Incubation and Traction: Best Practices for Digital Media Start-ups

Submitted by bmitch on Sun, 06/06/2010 – 4:27am

Session Convenor:

Bill Mitchell and Lori Robinson

Session Reporter:

Frank Witsil

Discussion Participants:

Travis Mitchell, Roger Gafke, Jeff Brown, Sue Ellen Christian, Frank Witsil, Marcela Toledo, Geoff Samek, Annie Shreffler, Juanita Anderson, Helen Fu, Daniel Wallace, Brian Steffens, Kwan Booth

Frank may add some additional notes; here are some rough notes from me.

— Bill

Geoff Samek and Kwan Booth offered great lessons learned from their two successful start-ups, Oakland Local and Sacramento Press. Examples: Social media training is emerging as a valuable sideline for Sacramento Press (now providing an estimated 25 percent of revenue). One way to think about this might be news-as-loss-leader, with little or no direct revenue attributable to the reporting but establishing the wherewithal to offer such expert services as social media training. Kwan pointed out that this approach works for individual bloggers as well, e.g. they make little or no money from the blog itself but it establishes them as valuable thought leaders capable of charging significant fees for their consulting services.  In addition, Kwan described the benefits of including someone who’s been-through-it-before in a leadership position. In the case of Oakland Local, that would be Susan Mernit.

Geoff argued in favor of a pro-am model, pushing the term amateur (the root of which connotes love) as opposed to citizen journalist.

Geoff said Sacramento Press has discovered that some sorts of reporting don’t typically lend themselves well to amateur reporting, includi ng stories about city politics and business development that require well-developed sources over time. Sacramento Press has added some professional journalists and is spending about $60,000 a month on its news operation. The operation, including its social media coaching initiative, is generating about $30,000 a month in revenue. Sacramento Press can afford to run this deficit, Geoff pointed out, because its founders are independently wealthy and are prepared to make a big investment.

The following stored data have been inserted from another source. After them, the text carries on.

(* ===== verification/BrokerProofs.v ===== *)
(** * What a subscriber of the broker receives

    Every call of the store that succeeds reports exactly the views it added to
    the journal, and most calls that fail either added none or fence the store.
    So what a subscriber was replayed, has received and has waiting in its mailbox
    is one contiguous piece of the journal. *)
From stdpp Require Import prelude strings gmap.
From Stdlib Require Import ZArith Lia.
From S2P Require Import Prelude ProtoBase ProtoContent ProtoRuntime ProtoTurn ProtoQueue ProtoWorkflow ProtoAttention ProtoCommand ProtoEffect ProtoProjection CanonState CanonInvariants ReadModelBuild DurableLog ProjectionJournal ContentFiles CommandOutbox StoreInterface JournalReadModels CanonStore StoreProofs AdapterIdentity DeviceStore DeviceProofs HostBroker.

Local Open Scope Z_scope.

(** ** Stable sorting keeps the order of equals *)

Lemma insert_by_skip {A} (leb : A → A → bool) (p : A → bool) x l :
  p x = false → filter_b p (insert_by leb x l) = filter_b p l.
Proof.
  intros Hx. induction l as [|y l IH]; simpl; [by rewrite Hx|].
  destruct (leb x y); simpl; [by rewrite Hx|]. by rewrite IH.
Qed.

Lemma insert_by_first {A} (leb : A → A → bool) (p : A → bool) x l :
  p x = true → (∀ y, p y = true → leb x y = true) → filter_b p (insert_by leb x l) = x :: filter_b p l.
Proof.
  intros Hx Hle. induction l as [|y l IH]; simpl; [by rewrite Hx|].
  destruct (leb x y) eqn:E; simpl; [by rewrite Hx|].
  destruct (p y) eqn:Ey; [|done]. by rewrite (Hle y Ey) in E.
Qed.

Lemma filter_sort_by {A} (leb : A → A → bool) (p : A → bool) l :
  (∀ x y, p x = true → p y = true → leb x y = true) → filter_b p (sort_by leb l) = filter_b p l.
Proof.
  intros Hle. induction l as [|x l IH]; simpl; [done|]. destruct (p x) eqn:E.
  - rewrite insert_by_first by auto. by rewrite <-IH.
  - by rewrite insert_by_skip.
Qed.

(** ** The views of a key *)

Definition views_of (key : ProjectionKey) (envelopes : list ProjectionEnvelope) : list ProjectionEnvelope :=
  filter_b (λ envelope, bool_decide (envelope.(ProjectionEnvelope.key) = key)) envelopes.

Lemma views_app key l l' : views_of key (l ++ l') = views_of key l ++ views_of key l'.
Proof. apply filter_b_app. Qed.

Lemma views_all key l : (∀ e, e ∈ l → e.(ProjectionEnvelope.key) = key) → views_of key l = l.
Proof.
  unfold views_of. induction l as [|e l IH]; intros Hl; simpl; [done|].
  rewrite bool_decide_true by (apply Hl; by left). f_equal. apply IH. intros x Hx. apply Hl. by right.
Qed.

Lemma views_none key l : (∀ e, e ∈ l → e.(ProjectionEnvelope.key) ≠ key) → views_of key l = [].
Proof.
  unfold views_of. induction l as [|e l IH]; intros Hl; simpl; [done|].
  rewrite bool_decide_false by (apply Hl; by left). apply IH. intros x Hx. apply Hl. by right.
Qed.

Lemma entries_key j key es e :
  journal_wf j → j.(ProjectionJournal.entries) !! key = Some es → e ∈ es → e.(ProjectionEnvelope.key) = key.
Proof.
  intros Hj Hes [i Hi]%list_elem_of_lookup. by destruct (history_run _ _ (journal_histories j Hj key es Hes) i e Hi) as (_ & ? & _).
Qed.

(** The changes of some keys, looked at for one key. *)
Lemma views_bind key (size : ProjectionKey → nat) (l : list (ProjectionKey * list ProjectionEnvelope)) :
  NoDup l.*1 → (∀ k es e, (k, es) ∈ l → e ∈ es → e.(ProjectionEnvelope.key) = k) →
  (∀ es, (key, es) ∈ l → views_of key ('(k, es) ← l; drop (size k) es) = drop (size key) es) ∧
  (key ∉ l.*1 → views_of key ('(k, es) ← l; drop (size k) es) = []).
Proof.
  induction l as [|[k es] l IH]; intros Hnd Hk; [split; [by intros ? ?%elem_of_nil|done]|].
  apply NoDup_cons in Hnd as [Hnot Hnd]. destruct IH as [IH1 IH2]; [done|intros; eapply Hk; [by right|done]|].
  assert (∀ e, e ∈ drop (size k) es → e.(ProjectionEnvelope.key) = k) as Hes.
  { intros e He. eapply Hk; [by left|]. by eapply subseteq_drop. }
  rewrite bind_cons, views_app. split.
  - intros es' [[= <- <-]|Hin]%elem_of_cons.
    + rewrite views_all by done. by rewrite IH2, app_nil_r.
    + rewrite (IH1 es') by done. rewrite views_none; [done|]. intros e He Heq. rewrite (Hes e He) in Heq. subst k. destruct Hnot.
      by apply (list_elem_of_fmap_2 fst) in Hin.
  - intros [Hne Hn]%not_elem_of_cons. rewrite IH2, app_nil_r by done. apply views_none. intros e He Heq. by rewrite (Hes e He) in Heq.
Qed.

Section changes.
Context `{EnvelopeCodec}.

Lemma changes_of_key j checkpoint key :
  journal_wf j →
  views_of key (ProjectionJournal.changes_since j checkpoint) = drop (default 0%nat (checkpoint !! key)) (entries_of j key).
Proof.
  intros Hj. unfold ProjectionJournal.changes_since, views_of. rewrite filter_sort_by.
  2: { intros x y ->%bool_decide_eq_true ->%bool_decide_eq_true. by destruct (str_leb_total (encode_key key) (encode_key key)). }
  destruct (views_bind key (λ k, default 0%nat (checkpoint !! k)) (map_to_list j.(ProjectionJournal.entries))) as [Hin Hout].
  - apply NoDup_fst_map_to_list.
  - intros k es e Hes. eapply entries_key; [done|by apply elem_of_map_to_list].
  - unfold entries_of. destruct (j.(ProjectionJournal.entries) !! key) as [es|] eqn:E; simpl.
    + by apply Hin, elem_of_map_to_list.
    + rewrite drop_nil. apply Hout. intros ([k es] & -> & He%elem_of_map_to_list)%list_elem_of_fmap. simpl in E. congruence.
Qed.

(** Since a checkpoint of the same journal, those are the views added. *)
Lemma changes_since_checkpoint j j' key :
  journal_wf j' →
  views_of key (ProjectionJournal.changes_since j' (ProjectionJournal.checkpoint j)) =
    drop (length (entries_of j key)) (entries_of j' key).
Proof.
  intros Hj. rewrite changes_of_key by done. f_equal. unfold ProjectionJournal.checkpoint, entries_of.
  rewrite lookup_fmap. by destruct (j.(ProjectionJournal.entries) !! key).
Qed.
End changes.

(** ** The store *)

Section broker.
Context `{Codec, EnvelopeCodec, SideTableCodec, OutboxCodec, OwnershipCodec} (hex_digest : string → string) (process_id : nat).

#[local] Hint Extern 0 ReadModels => exact (journal_read_models hex_digest) : typeclass_instances.

Definition store_history (st : CanonicalStore) (key : ProjectionKey) : list ProjectionEnvelope := entries_of st.(store_journal) key.
Definition history (h : HostStore) (key : ProjectionKey) : list ProjectionEnvelope := store_history h.(canonical) key.

(** Histories only grow, and not at all once the store is fenced. *)
Record grown (st st' : CanonicalStore) : Prop := {
  grown_wf : journal_wf st.(store_journal) → journal_wf st'.(store_journal);
  grown_prefix : ∀ key, store_history st key `prefix_of` store_history st' key;
  grown_fenced : st.(store_recovery_required) = true →
    st'.(store_recovery_required) = true ∧ ∀ key, store_history st' key = store_history st key
}.

#[local] Instance grown_preorder : PreOrder grown.
Proof.
  split; [by intros st; split|]. intros st1 st2 st3 [W1 P1 F1] [W2 P2 F2]. split; [tauto|intros key; etrans; [apply P1|apply P2]|].
  intros [F Hh]%F1. destruct (F2 F) as [F' Hh']. split; [done|]. intros key. by rewrite Hh', Hh.
Qed.

Lemma record_extends j io key payload j' r :
  record hex_digest j io key payload = (j', r) →
  (journal_wf j → journal_wf j') ∧
  ∀ k, ∃ more, entries_of j' k = entries_of j k ++ more ∧ ∀ e, r = Ok e → views_of k (option_list e) = more.
Proof.
  intros E. split; [intros Hj; pose proof (record_wf hex_digest j io key payload Hj) as Hw; by rewrite E in Hw|].
  intros k. unfold record in E. destruct (next_envelope j key payload) as [[e|]|err] eqn:En.
  - assert (∀ f, entries_of (ProjectionJournal_set_files f j) k = entries_of j k) as Hf by done.
    assert (∀ f, entries_of (push_entry (ProjectionJournal_set_files f j) e) k = entries_of j k ++ views_of k [e]) as Hp.
    { intros f. unfold push_entry, entries_of, views_of. simpl. case_bool_decide as Hk.
      - by rewrite <-Hk, lookup_insert_eq.
      - by rewrite lookup_insert_ne, app_nil_r. }
    assert (ProjectionJournal_set_files j.(ProjectionJournal.files) j = j) as Hsame by by destruct j.
    unfold append_file in E. destruct (j.(ProjectionJournal.root)); [destruct io|]; injection E as <- <-.
    1: by eexists; split; [apply Hp|intros ? [= <-]]. 1,2: exists []; split; [by rewrite app_nil_r|by intros ?].
    specialize (Hp j.(ProjectionJournal.files)). rewrite Hsame in Hp. by eexists; split; [apply Hp|intros ? [= <-]].
  - injection E as <- <-. exists []. split; [by rewrite app_nil_r|by intros ? [= <-]].
  - injection E as <- <-. exists []. by split; [rewrite app_nil_r|].
Qed.

Lemma record_all_grows candidates : ∀ j ios j' r,
  record_all j ios candidates = (j', r) →
  (journal_wf j → journal_wf j') ∧
  ∀ k, ∃ more, entries_of j' k = entries_of j k ++ more ∧ ∀ es, r = Ok es → views_of k es = more.
Proof.
  induction candidates as [|[key payload] rest IH]; intros j ios j' r; simpl.
  { intros [= <- <-]. split; [done|]. intros k. exists []. split; [by rewrite app_nil_r|by intros ? [= <-]]. }
  destruct (record hex_digest j (default IoOutcome.Written (head ios)) key payload) as [j1 [e|err]] eqn:Er;
    apply record_extends in Er as [Hw1 V1].
  - destruct (record_all _ (tail ios) rest) as [j2 [es|err]] eqn:Ea; apply IH in Ea as [Hw2 V2]; intros [= <- <-].
    all: split; [tauto|]; intros k; destruct (V1 k) as (m1 & E1 & R1), (V2 k) as (m2 & E2 & R2); exists (m1 ++ m2);
      (split; [by rewrite E2, E1, app_assoc|]); intros ? [= <-]; by rewrite views_app, (R1 e), (R2 es).
  - intros [= <- <-]. split; [done|]. intros k. destruct (V1 k) as (m1 & E1 & _). by exists m1.
Qed.

(** A commit that goes through reports the views it added; one that fails added
    none or fences the store. *)
Lemma commit_views st tick effect st' r :
  apply_trusted_commit st tick effect = (st', r) →
  grown st st' ∧
  match r with
  | Ok c => ∀ key, views_of key c.(projections) = drop (length (store_history st key)) (store_history st' key)
  | Err _ => st'.(store_recovery_required) = true ∨ ∀ key, store_history st' key = store_history st key
  end.
Proof.
  unfold apply_trusted_commit. destruct (prepare_commit st tick.(tick_now_ms) effect) as [p|e] eqn:Ep.
  2: { intros [= <- <-]. split; [reflexivity|by right]. }
  assert (st.(store_recovery_required) = false) as Hopen.
  { unfold prepare_commit in Ep. destruct st.(store_recovery_required); [done|reflexivity]. }
  destruct (append st.(store_log) p.(prepared_record) tick.(tick_io)) as [log' [u|e]].
  2: { intros [= <- <-]. split; [|by right]. by split. }
  destruct (record_all st.(store_journal) tick.(tick_views) p.(prepared_candidates)) as [j' rr] eqn:Er.
  apply record_all_grows in Er as [Hw Hk]. intros [= <- <-]. split.
  - split; simpl; [done| |by rewrite Hopen]. intros key. destruct (Hk key) as (more & E & _).
    unfold store_history. simpl. rewrite E. by apply prefix_app_r.
  - destruct rr as [es|e]; simpl; [|by left]. intros key. destruct (Hk key) as (more & E & Hes).
    unfold store_history. simpl. rewrite E, drop_app_length. by apply Hes.
Qed.

Lemma commit_grown st tick effect : grown st (apply_trusted_commit st tick effect).1.
Proof. destruct (apply_trusted_commit st tick effect) as [st' r] eqn:E. by apply commit_views in E as [? _]. Qed.
Lemma side_grown st io key command_id : grown st (record_idempotency st io key command_id).1.
Proof. by split. Qed.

Other revenue streams for Sacramento Press include banner advertising and a local advertising network called SLOAN, which Geoff said now represents the third largest online audience in Sacramento (after the Bee and (not sure of the second) a TV operation?)

Participating publishers get 60 percent of the ad revenue generated, with Sacramento Press getting 25 to 35 percent and third party vendors the remainder. Adify provides the network services.

Kwan encouraged media entrepreneurs to take advantage of centers providing training and advice, especially the Knight Digital Media Center. I pitched the Bottom Line News seminar we have coming up at Poynter July 12-16: www.poynter.org/bottomlinenews.

Geoff raised the idea of finding a hole in the market and filling it, also described as finding market pain and easing it. In the case of Sacramento Press, he said the Sacramento Bee closed its regional bureaus, creating the need for coverage of lots of local developments.

As the session drew to a close, we identified a range of unanswered questions for another day:

  • If you’re running as hard as you can to develop revenue streams to pay the bills, how do you make sure to carve out enough time for journalism — and not just journalism, but journalism that matters?
  • What non-financial incentives work best for content contributors? (Amanda Michel of ProPublica has addressed this elsewhere, noting that most of the volunteers she worked with at Off the Bus (HuffPost) and now at ProPublica are not so much interested in writing as in contributing their other talents of information collection, analysis, etc. They often derive satisfaction (key to incentives) from a sense of worthwhile work completed, participation in a larger initiative that matters. etc.
  • How big does any given start-up need to be?
  • And perhaps most importantly, what’s the best way for a start-up to pose and address the core question: what’s our journalistic purpose?